▸ Problem to work on: From the line that includes "of an environment" to the closing line of the data, please transcribe every line exactly and add nothing.

▸ Data:

---*---

(** * Plugin synchronisation engine of the godspeed CLI (package [plugin])

    A shallow embedding of the Go package that adds, removes and updates
    event-source / data-source plugins of a project, together with the
    helpers of package [utils] it calls.  The program talks to a file
    system, to child processes ([npm], [node]), to JSON / YAML codecs and to
    an interactive prompt.  The file system is modelled concretely as a
    finite map from paths to nodes; the other collaborators are the fields
    of an environment record [Env], so every statement below holds for all
    of their behaviours.  Every function is a computation over the file
    system that also returns the list of effects it issued, in order. *)

From Stdlib Require Import Ascii String.
From stdpp Require Import gmap strings list fin_maps.

Open Scope string_scope.
Open Scope list_scope.

(** ** Values shared with the Go code *)

#[local] Unset Elimination Schemes.

(** Go's [error] values.  Errors raised outside this package (system calls,
    child processes, decoders) are opaque; [fmt.Errorf] keeps its format and
    arguments. *)
Inductive error : Type :=
| ExtError (origin : string)
| Errorf (format : string) (args : list fmtArg)
with fmtArg : Type :=
| ArgS (s : string)
| ArgE (e : error).

(** [interface{}] values decoded from JSON. *)
Inductive Any : Type :=
| ANil
| ABool (b : bool)
| ANumber (literal : string)
| AString (s : string)
| AList (l : list Any)
| AMap (m : list (string * Any)).
#[local] Set Elimination Schemes.

(** [type Plugin struct] *)
Record Plugin : Type := mkPlugin {
  Value : string;
  Name : string;
  Description : string
}.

---*---

▸ Exercise solution:
    of an environment record [Env], so every statement below holds for all
    of their behaviours.  Every function is a computation over the file
    system that also returns the list of effects it issued, in order. *)

From Stdlib Require Import Ascii String.
From stdpp Require Import gmap strings list fin_maps.

Open Scope string_scope.
Open Scope list_scope.

(** ** Values shared with the Go code *)

#[local] Unset Elimination Schemes.

(** Go's [error] values.  Errors raised outside this package (system calls,
    child processes, decoders) are opaque; [fmt.Errorf] keeps its format and
    arguments. *)
Inductive error : Type :=
| ExtError (origin : string)
| Errorf (format : string) (args : list fmtArg)
with fmtArg : Type :=
| ArgS (s : string)
| ArgE (e : error).

(** [interface{}] values decoded from JSON. *)
Inductive Any : Type :=
| ANil
| ABool (b : bool)
| ANumber (literal : string)
| AString (s : string)
| AList (l : list Any)
| AMap (m : list (string * Any)).
#[local] Set Elimination Schemes.

(** [type Plugin struct] *)
Record Plugin : Type := mkPlugin {
  Value : string;
  Name : string;
  Description : string
}.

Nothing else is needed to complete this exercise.